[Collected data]
Lemma handle_one_ready k base ev evs s :
  ready k base s -> k ev = true \/ user_data_ok N ev -> (k ev = true -> running (rworld s) = true) ->
  orderly_rest k (stopping (reactor s) || k ev) evs ->
  wp False False (handle_one ev) (fun _ s' => ready k base s' /\ orderly_rest k (stopping (reactor s')) evs /\
    stopping (reactor s') = stopping (reactor s) || k ev) s.
Proof.
  intros Hs Hev Hkrun Hrest. pose proof Hs as (Hinv & Hfull & Hrun & Hkill). pose proof Hinv as [Hok _ _ _ _].
  assert (Hfin : forall s1, ready k base s1 -> stopping (reactor s1) = stopping (reactor s) || k ev ->
    wp False False (fin ← gets (fun s => stopping (reactor s) && all_done (reactor s)); if (fin : bool) then do_stop else mret tt)
      (fun _ s' => ready k base s' /\ orderly_rest k (stopping (reactor s')) evs /\
        stopping (reactor s') = stopping (reactor s) || k ev) s1).
  { intros s1 R1 Hst. eapply wp_mono; [by apply (finish_ready k base evs s1 _ R1 Hst)|].
    cbn beta. intros _ s2 (R2 & -> & _). by rewrite Hst. }
  unfold handle_one. apply wp_bind. unfold wp at 1. destruct (k ev) eqn:Hk.
  - specialize (Hkrun eq_refl). specialize (Hkill Hkrun).
    destruct (loop_kill (N := N) ev (rworld s)) as [Hsig Hstep]; [by rewrite Hkill|done|done|].
    destruct (net_ev_signal ev (rworld s)) as [b w1]. cbn [fst snd] in *. subst b.
    pose proof (rinv_loop_step base s w1 Hinv Hstep) as I1. destruct Hstep as ((_ & Hr1 & _ & Hk1) & _).
    apply wp_bind, wp_bind, wp_gets. cbn [reactor].
    destruct (stopping (reactor s)) eqn:Hst; cbn [negb].
    { apply wp_ret, Hfin; [|done]. split_and!; [done|done|by cbn; rewrite Hr1|].
      cbn. intros _ ev'. by rewrite Hk1. }
    apply wp_bind, wp_modify. cbn [reactor rworld].
    set (s1 := mkRst (mkReactor (connections (reactor s)) true (counter (reactor s))) w1).
    assert (I1' : rinv base s1) by (destruct I1; by split).
    eapply wp_mono; [apply (for_all_slots_rinv base (on_conn (Connection.stop (tr := ptr) fuel))); [apply on_conn_law, keeps_stop|exact I1']|].
    cbn beta. intros _ s2 [I2 F2]. pose proof F2 as (S2 & _). cbn in S2. apply Hfin; [|by rewrite S2].
    eapply (ready_frame k base s1); [|done|done]. split_and!; [done|done|done|]. cbn. intros _ ev'. by rewrite Hk1.
  - destruct Hev as [?|Hu]; [congruence|].
    destruct (loop_event (N := N) ev (rworld s)) as [Hsig Hstep]; [intros ?; by rewrite Hkill|done|done|].
    destruct (net_ev_signal ev (rworld s)) as [b w1]. cbn [fst snd] in *. subst b.
    pose proof (rinv_loop_step base s w1 Hinv Hstep) as I1. destruct Hstep as ((_ & Hr1 & _ & Hk1) & _).
    apply wp_bind. eapply wp_mono; [apply (dispatch_ready k base ev (mkRst (reactor s) w1)); [|done]|].
    + split_and!; [done|done| |]; cbn; rewrite Hr1; [done|]. intros Hr ev'. rewrite Hk1. auto.
    + cbn beta. intros _ s2 [R2 (S2 & _)]. apply Hfin; [done|]. cbn in S2. by rewrite S2, orb_false_r.
Qed.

● **Work required**
Reproduce each record exactly, leaving nothing out.

● **Task solution**
Lemma handle_one_ready k base ev evs s :
  ready k base s -> k ev = true \/ user_data_ok N ev -> (k ev = true -> running (rworld s) = true) ->
  orderly_rest k (stopping (reactor s) || k ev) evs ->
  wp False False (handle_one ev) (fun _ s' => ready k base s' /\ orderly_rest k (stopping (reactor s')) evs /\
    stopping (reactor s') = stopping (reactor s) || k ev) s.
Proof.
  intros Hs Hev Hkrun Hrest. pose proof Hs as (Hinv & Hfull & Hrun & Hkill). pose proof Hinv as [Hok _ _ _ _].
  assert (Hfin : forall s1, ready k base s1 -> stopping (reactor s1) = stopping (reactor s) || k ev ->
    wp False False (fin ← gets (fun s => stopping (reactor s) && all_done (reactor s)); if (fin : bool) then do_stop else mret tt)
      (fun _ s' => ready k base s' /\ orderly_rest k (stopping (reactor s')) evs /\
        stopping (reactor s') = stopping (reactor s) || k ev) s1).
  { intros s1 R1 Hst. eapply wp_mono; [by apply (finish_ready k base evs s1 _ R1 Hst)|].
    cbn beta. intros _ s2 (R2 & -> & _). by rewrite Hst. }
  unfold handle_one. apply wp_bind. unfold wp at 1. destruct (k ev) eqn:Hk.
  - specialize (Hkrun eq_refl). specialize (Hkill Hkrun).
    destruct (loop_kill (N := N) ev (rworld s)) as [Hsig Hstep]; [by rewrite Hkill|done|done|].
    destruct (net_ev_signal ev (rworld s)) as [b w1]. cbn [fst snd] in *. subst b.
    pose proof (rinv_loop_step base s w1 Hinv Hstep) as I1. destruct Hstep as ((_ & Hr1 & _ & Hk1) & _).
    apply wp_bind, wp_bind, wp_gets. cbn [reactor].
    destruct (stopping (reactor s)) eqn:Hst; cbn [negb].
    { apply wp_ret, Hfin; [|done]. split_and!; [done|done|by cbn; rewrite Hr1|].
      cbn. intros _ ev'. by rewrite Hk1. }
    apply wp_bind, wp_modify. cbn [reactor rworld].
    set (s1 := mkRst (mkReactor (connections (reactor s)) true (counter (reactor s))) w1).
    assert (I1' : rinv base s1) by (destruct I1; by split).
    eapply wp_mono; [apply (for_all_slots_rinv base (on_conn (Connection.stop (tr := ptr) fuel))); [apply on_conn_law, keeps_stop|exact I1']|].
    cbn beta. intros _ s2 [I2 F2]. pose proof F2 as (S2 & _). cbn in S2. apply Hfin; [|by rewrite S2].
    eapply (ready_frame k base s1); [|done|done]. split_and!; [done|done|done|]. cbn. intros _ ev'. by rewrite Hk1.
  - destruct Hev as [?|Hu]; [congruence|].
    destruct (loop_event (N := N) ev (rworld s)) as [Hsig Hstep]; [intros ?; by rewrite Hkill|done|done|].
    destruct (net_ev_signal ev (rworld s)) as [b w1]. cbn [fst snd] in *. subst b.
    pose proof (rinv_loop_step base s w1 Hinv Hstep) as I1. destruct Hstep as ((_ & Hr1 & _ & Hk1) & _).
    apply wp_bind. eapply wp_mono; [apply (dispatch_ready k base ev (mkRst (reactor s) w1)); [|done]|].
    + split_and!; [done|done| |]; cbn; rewrite Hr1; [done|]. intros Hr ev'. rewrite Hk1. auto.
    + cbn beta. intros _ s2 [R2 (S2 & _)]. apply Hfin; [done|]. cbn in S2. by rewrite S2, orb_false_r.
Qed.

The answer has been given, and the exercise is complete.